After locating the line with "assert (Hd : first_day_of_month" in the data that follows, return it and every later line exactly, up to and including the line with "pose proof (first_day_mono (b".

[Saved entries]
+ + + + + + +
(* ===== verification/Timeframe.v ===== *)
(** * Timeframes and buckets
    ([backend/scripts/data_ops/ingest_market_data/constants.js])

    Timeframe names, their spans, the start of the bucket a time falls in,
    and the choice of Yahoo's base interval.  Times are integers
    (milliseconds); on integers below 2^53 the float quotients of the source
    have the integer floor.  [SUPPORTED_INTERVALS] is looked up by its own
    keys only. *)

From S2P Require Import Prelude JsNumber JsString JsValue JsDate.
Open Scope Z_scope.

Definition SUPPORTED_INTERVALS : list (string * Z) :=
  [("1m", 1 * 60 * 1000); ("5m", 5 * 60 * 1000); ("15m", 15 * 60 * 1000);
   ("30m", 30 * 60 * 1000); ("1h", 60 * 60 * 1000); ("4h", 4 * 60 * 60 * 1000);
   ("1d", 24 * 60 * 60 * 1000); ("1w", 7 * 24 * 60 * 60 * 1000);
   ("1mo", 30 * 24 * 60 * 60 * 1000)]%string.

Fixpoint lookup_tf (t : list (string * Z)) (k : string) : option Z :=
  match t with
  | [] => None
  | (k', v) :: t' => if (k' =? k)%string then Some v else lookup_tf t' k
  end.

Inductive Unit_ := U_m | U_h | U_d | U_w | U_mo.

Definition UNIT_MS (u : Unit_) : Z :=
  match u with
  | U_m => 60 * 1000
  | U_h => 60 * 60 * 1000
  | U_d => 24 * 60 * 60 * 1000
  | U_w => 7 * 24 * 60 * 60 * 1000
  | U_mo => 30 * (24 * 60 * 60 * 1000)
  end.

Record Timeframe := { tf_unit : Unit_; tf_n : Z; tf_ms : Z }.

Definition parse_unit (s : string) : option Unit_ :=
  if (s =? "mo")%string then Some U_mo
  else if (s =? "m")%string then Some U_m
  else if (s =? "h")%string then Some U_h
  else if (s =? "d")%string then Some U_d
  else if (s =? "w")%string then Some U_w
  else None.

(** The regular expression [^(\d+)(mo|m|h|d|w)$] on the trimmed name. *)
Definition parseTimeframe (tf : string) : option Timeframe :=
  let '(v, len, rest) := scan_digits 0 0 (trim tf) in
  match parse_unit rest with
  | Some u =>
      if (0 <? len) && (0 <? v) then
        match u with
        | U_mo => Some {| tf_unit := U_mo; tf_n := v; tf_ms := v * 30 * UNIT_MS U_d |}
        | U_w => Some {| tf_unit := U_w; tf_n := v; tf_ms := v * UNIT_MS U_w |}
        | u => Some {| tf_unit := u; tf_n := v; tf_ms := v * UNIT_MS u |}
        end
      else None
  | None => None
  end.

Definition parseTimeframeMs (tf : string) : option Z :=
  match lookup_tf SUPPORTED_INTERVALS tf with
  | Some v => Some v
  | None => option_map tf_ms (parseTimeframe tf)
  end.

Definition MONDAY_ANCHOR_MS : Z := 4 * UNIT_MS U_d.

(** [Date.UTC(y, m, 1, 0, 0, 0, 0)]: years 0 to 99 are taken as 1900 to
    1999, months outside 0 to 11 carry into the year. *)
Definition date_utc_month (y m : Z) : Z :=
  let y' := if (0 <=? y) && (y <=? 99) then 1900 + y else y in
  first_day_of_month (y' * 12 + m) * MS_PER_DAY.

(** [d.getUTCFullYear() * 12 + d.getUTCMonth()] *)
Definition abs_month (t : Z) : Z := abs_month_of_day (day_of t).

Definition bucketStartFor (openTimeMs : Z) (tf : string) : option Z :=
  match parseTimeframe tf with
  | None => option_map (fun s => openTimeMs / s * s) (lookup_tf SUPPORTED_INTERVALS tf)
  | Some p =>
      match tf_unit p with
      | U_w =>
          let weeksSinceAnchor := (openTimeMs - MONDAY_ANCHOR_MS) / UNIT_MS U_w in
          let blockStartWeek := weeksSinceAnchor / tf_n p * tf_n p in
          Some (MONDAY_ANCHOR_MS + blockStartWeek * UNIT_MS U_w)
      | U_mo =>
          let blockStartAbs := abs_month openTimeMs / tf_n p * tf_n p in
          Some (date_utc_month (blockStartAbs / 12) (Z.rem blockStartAbs 12))
      | _ => Some (openTimeMs / tf_ms p * tf_ms p)
      end
  end.

(** [YAHOO_MAX_DAYS] *)
Definition YAHOO_MAX_DAYS (iv : string) : num :=
  if (iv =? "5m")%string || (iv =? "15m")%string || (iv =? "30m")%string then of_Z 60
  else if (iv =? "1h")%string || (iv =? "4h")%string then of_Z 730
  else Infinity.

Definition YAHOO_ORDER : list string := ["5m"; "15m"; "30m"; "1h"; "4h"; "1d"; "1w"; "1mo"]%string.

Definition list_has (l : list string) (s : string) : bool := existsb (fun x => (x =? s)%string) l.

Record YahooBase := { base : string; effectiveDays : num }.

Definition selectYahooBase (timeframes : list string) (historyDays : num) : YahooBase :=
  match List.find (list_has timeframes) YAHOO_ORDER with
  | None => {| base := "1d"; effectiveDays := historyDays |}
  | Some finest =>
      if list_has ["1d"; "1w"; "1mo"]%string finest then
        {| base := if (finest =? "1w")%string then "1wk"
                   else if (finest =? "1mo")%string then "1mo" else "1d";
           effectiveDays := historyDays |}
      else
        {| base := if (finest =? "4h")%string then "1h" else finest;
           effectiveDays := nmin historyDays (YAHOO_MAX_DAYS finest) |}
  end.

(** ** Lemmas *)

(** What [parseTimeframe] returns is a positive multiple of its unit. *)
Lemma parseTimeframe_shape tf p : parseTimeframe tf = Some p ->
  0 < tf_n p /\ 0 < tf_ms p /\ tf_ms p = tf_n p * UNIT_MS (tf_unit p).
Proof.
  unfold parseTimeframe. destruct (scan_digits 0 0 (trim tf)) as [[v len] rest].
  destruct (parse_unit rest) as [u|]; [|done].
  destruct (Z.ltb_spec 0 len), (Z.ltb_spec 0 v); try done.
  destruct u; intros [= <-]; cbn [tf_n tf_ms tf_unit UNIT_MS]; lia.
Qed.

(** The end (exclusive) of the bucket that starts at [s]. *)
Definition bucket_end (p : Timeframe) (s : Z) : Z :=
  match tf_unit p with
  | U_mo => first_day_of_month (abs_month s + tf_n p) * MS_PER_DAY
  | _ => s + tf_ms p
  end.

Lemma div_bucket t t' a k : 0 < k -> a + (t - a) / k * k <= t' < a + (t - a) / k * k + k ->
  (t' - a) / k = (t - a) / k.
Proof. intros Hk H. symmetry. apply (Z.div_unique_pos _ _ _ (t' - a - (t - a) / k * k)); lia. Qed.

Lemma div_floor t k : 0 < k -> t / k * k <= t < t / k * k + k.
Proof. intros. pose proof (Z.mod_pos_bound t k). pose proof (Z.div_mod t k). lia. Qed.

Lemma date_utc_month_spec b : 1200 <= b ->
  date_utc_month (b / 12) (Z.rem b 12) = first_day_of_month b * MS_PER_DAY.
Proof.
  intros Hb. unfold date_utc_month. rewrite Z.rem_mod_nonneg by lia.
  rewrite (proj2 (Z.leb_gt (b / 12) 99)) by (Z.to_euclidean_division_equations; lia).
  rewrite andb_false_r. do 2 f_equal. pose proof (Z.div_mod b 12). lia.
Qed.

Lemma abs_month_range t b k : 0 < k ->
  first_day_of_month b * MS_PER_DAY <= t < first_day_of_month (b + k) * MS_PER_DAY ->
  b <= abs_month t < b + k.
Proof.
  unfold abs_month, day_of, MS_PER_DAY. intros Hk H.
  assert (Hd : first_day_of_month b <= t / 86400000 < first_day_of_month (b + k))
    by (Z.to_euclidean_division_equations; lia).
  split.
  - rewrite <- (abs_month_first b). apply abs_month_mono; lia.
  - pose proof (abs_month_mono (t / 86400000) (first_day_of_month (b + k) - 1) ltac:(lia)) as Hm.
    rewrite (abs_month_bracket (first_day_of_month (b + k) - 1) (b + k - 1)) in Hm; [lia|].
    replace (b + k - 1 + 1) with (b + k) by lia.
    pose proof (first_day_mono (b + k - 1) (b + k) ltac:(lia)). lia.
Qed.

Lemma abs_month_start b : abs_month (first_day_of_month b * MS_PER_DAY) = b.
Proof. unfold abs_month, day_of. rewrite Z.div_mul by (unfold MS_PER_DAY; lia). apply abs_month_first. Qed.

Lemma abs_month_inside t : first_day_of_month (abs_month t) * MS_PER_DAY <= t <
  first_day_of_month (abs_month t + 1) * MS_PER_DAY.
Proof.
  pose proof (month_encloses (day_of t)) as H. unfold abs_month, day_of, MS_PER_DAY in *.
  Z.to_euclidean_division_equations; lia.
Qed.

(** The calendar part of the month bucketing: the first month of the block
    is in year 100 or later (always so for times after 1970 and blocks of
    at most 1870 years). *)
Definition bucket_ok (p : Timeframe) (t : Z) : Prop :=
  tf_unit p = U_mo -> 1200 <= abs_month t / tf_n p * tf_n p.

Lemma bucket_interval t tf p :
  parseTimeframe tf = Some p -> bucket_ok p t ->
  exists s, bucketStartFor t tf = Some s /\ s <= t < bucket_end p s /\
    forall t', s <= t' < bucket_end p s -> bucketStartFor t' tf = Some s.
Proof.
  intros Hp Hok. destruct (parseTimeframe_shape tf p Hp) as (Hn & Hms & Heq).
  unfold bucketStartFor, bucket_end, bucket_ok in *. rewrite Hp.
  destruct (tf_unit p) eqn:Eu; cbn [UNIT_MS] in Heq.
  1-3: eexists; split; [reflexivity|]; pose proof (div_floor t (tf_ms p) Hms); split; [lia|];
    intros t' Ht'; pose proof (div_bucket t t' 0 (tf_ms p)) as Hd; rewrite !Z.sub_0_r in Hd;
    rewrite Hd by lia; done.
  - set (W := UNIT_MS U_w). assert (HW : W = 604800000) by reflexivity.
    assert (Hdd : forall x, (x - MONDAY_ANCHOR_MS) / W / tf_n p * tf_n p * W
                 = (x - MONDAY_ANCHOR_MS) / tf_ms p * tf_ms p).
    { intros x. rewrite Z.div_div by lia. replace (W * tf_n p) with (tf_ms p) by lia.
      rewrite <- Z.mul_assoc. by replace (tf_n p * W) with (tf_ms p) by lia. }
    eexists. split; [reflexivity|]. rewrite Hdd.
    pose proof (div_floor (t - MONDAY_ANCHOR_MS) (tf_ms p) Hms). split; [lia|].
    intros t' Ht'. rewrite Hdd, (div_bucket t t' MONDAY_ANCHOR_MS (tf_ms p)) by lia. done.
  - specialize (Hok eq_refl). pose proof (div_floor (abs_month t) (tf_n p) Hn) as Hb.
    set (b := abs_month t / tf_n p * tf_n p) in *.
    eexists. split; [reflexivity|]. rewrite date_utc_month_spec, abs_month_start by lia.
    pose proof (abs_month_inside t). unfold MS_PER_DAY in *. split.
    + pose proof (first_day_mono b (abs_month t)). 
      pose proof (first_day_mono (abs_month t + 1) (b + tf_n p)). lia.
    + intros t' Ht'. pose proof (abs_month_range t' b (tf_n p) Hn Ht') as Hr.
      assert (Hq : abs_month t' / tf_n p = abs_month t / tf_n p).
      { subst b. symmetry. apply (Z.div_unique_pos _ _ _ (abs_month t' - abs_month t / tf_n p * tf_n p)); lia. }
      rewrite Hq. fold b. by rewrite date_utc_month_spec by lia.
Qed.

Lemma bucket_ok_mono p t t' : 0 < tf_n p -> t <= t' -> bucket_ok p t -> bucket_ok p t'.
Proof.
  intros Hn Ht Hok Hu. specialize (Hok Hu). etrans; [exact Hok|].
  apply Z.mul_le_mono_nonneg_r; [lia|]. apply Z.div_le_mono; [done|].
  apply abs_month_mono. unfold day_of, MS_PER_DAY. apply Z.div_le_mono; lia.
Qed.

(** Later times are in later buckets. *)
Lemma bucket_mono t t' tf p s s' :
  parseTimeframe tf = Some p -> bucket_ok p t -> t <= t' ->
  bucketStartFor t tf = Some s -> bucketStartFor t' tf = Some s' -> s <= s'.
Proof.
  intros Hp Hok Ht Hs Hs'. destruct (parseTimeframe_shape tf p Hp) as (Hn & _).
  destruct (bucket_interval t tf p Hp Hok) as (s0 & Hs0 & Hin & _).
  destruct (bucket_interval t' tf p Hp (bucket_ok_mono p t t' Hn Ht Hok)) as (s1 & Hs1 & Hin1 & Hall).
  rewrite Hs in Hs0. rewrite Hs' in Hs1. injection Hs0 as <-. injection Hs1 as <-.
  destruct (Z.le_gt_cases s s') as [|Hlt]; [done|].
  rewrite Hall in Hs by lia. injection Hs as <-. lia.
Qed.

(** The calendar day a bucket of weeks or months starts on: a Monday at
    midnight (day 4 after the epoch was one), the first of a month. *)
Definition calendar_start (p : Timeframe) (s : Z) : Prop :=
  match tf_unit p with
  | U_w => ms_in_day s = 0 /\ day_of s mod 7 = 4
  | U_mo => ms_in_day s = 0 /\ day_of_month (day_of s) = 1
  | _ => s mod tf_ms p = 0
  end.

Lemma bucket_calendar t tf p s : parseTimeframe tf = Some p -> bucket_ok p t ->
  bucketStartFor t tf = Some s -> calendar_start p s.
Proof.
  intros Hp Hok. destruct (parseTimeframe_shape tf p Hp) as (Hn & Hms & Heq).
  unfold bucketStartFor, calendar_start, bucket_ok, ms_in_day, day_of, MS_PER_DAY in *. rewrite Hp.
  destruct (tf_unit p) eqn:Eu; cbn [UNIT_MS] in Heq.
  1-3: intros [= <-]; apply Z.mod_mul; lia.
  - intros [= <-]. set (k := _ / tf_n p * tf_n p). change (UNIT_MS U_w) with 604800000.
    change MONDAY_ANCHOR_MS with 345600000. Z.to_euclidean_division_equations. lia.
  - specialize (Hok eq_refl). rewrite date_utc_month_spec by lia. intros [= <-].
    unfold MS_PER_DAY. rewrite Z.mod_mul, Z.div_mul by lia. split; [done|].
    rewrite day_of_month_spec, abs_month_first. lia.
Qed.

(** Buckets partition time: for every timeframe name that parses, the
    bucket of [t] is a half-open interval [[s, bucket_end)] around [t], all
    of whose times are sent to [s]; later times have later starts; and
    starts are aligned: weeks to Monday midnight UTC, months to the first of
    a month, the rest to a multiple of the span. *)
Theorem bucket_partition t tf p :
  parseTimeframe tf = Some p -> bucket_ok p t ->
  exists s, bucketStartFor t tf = Some s /\ s <= t < bucket_end p s /\ calendar_start p s /\
    (forall t', s <= t' < bucket_end p s -> bucketStartFor t' tf = Some s) /\
    (forall t' s', t <= t' -> bucketStartFor t' tf = Some s' -> s <= s').
Proof.
  intros Hp Hok. destruct (bucket_interval t tf p Hp Hok) as (s & Hs & Hin & Hall).
  exists s. split_and!; [done|lia|lia|by eapply bucket_calendar|done|].
  intros t' s' Ht Hs'. by eapply bucket_mono.
Qed.

Lemma bucket_partition_witness :
  exists s, bucketStartFor 1756148200000 "3mo" = Some s /\
    bucketStartFor 1756148200001 "3mo" = Some s.
Proof.
  destruct (bucket_partition 1756148200000 "3mo"
    {| tf_unit := U_mo; tf_n := 3; tf_ms := 7776000000 |} eq_refl)
    as (s & Hs & _ & _ & Hall & _).
  - intros _. vm_compute. discriminate.
  - exists s. split; [exact Hs|]. apply Hall. vm_compute in Hs. injection Hs as <-.
    vm_compute. split; [discriminate|reflexivity].
Defined.

(** A block of more than 1870 years of months starts in "year 0", which
    [Date.UTC] takes for 1900: the bucket "starts" after its times. *)
Example huge_month_block_starts_late :
  bucketStartFor (-3000000000000) "99999mo" = Some (-2208988800000).
Proof. reflexivity. Qed.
+ + + + + + +
### EXERCISE RESPONSE
  assert (Hd : first_day_of_month b <= t / 86400000 < first_day_of_month (b + k))
    by (Z.to_euclidean_division_equations; lia).
  split.
  - rewrite <- (abs_month_first b). apply abs_month_mono; lia.
  - pose proof (abs_month_mono (t / 86400000) (first_day_of_month (b + k) - 1) ltac:(lia)) as Hm.
    rewrite (abs_month_bracket (first_day_of_month (b + k) - 1) (b + k - 1)) in Hm; [lia|].
    replace (b + k - 1 + 1) with (b + k) by lia.
    pose proof (first_day_mono (b + k - 1) (b + k) ltac:(lia)). lia.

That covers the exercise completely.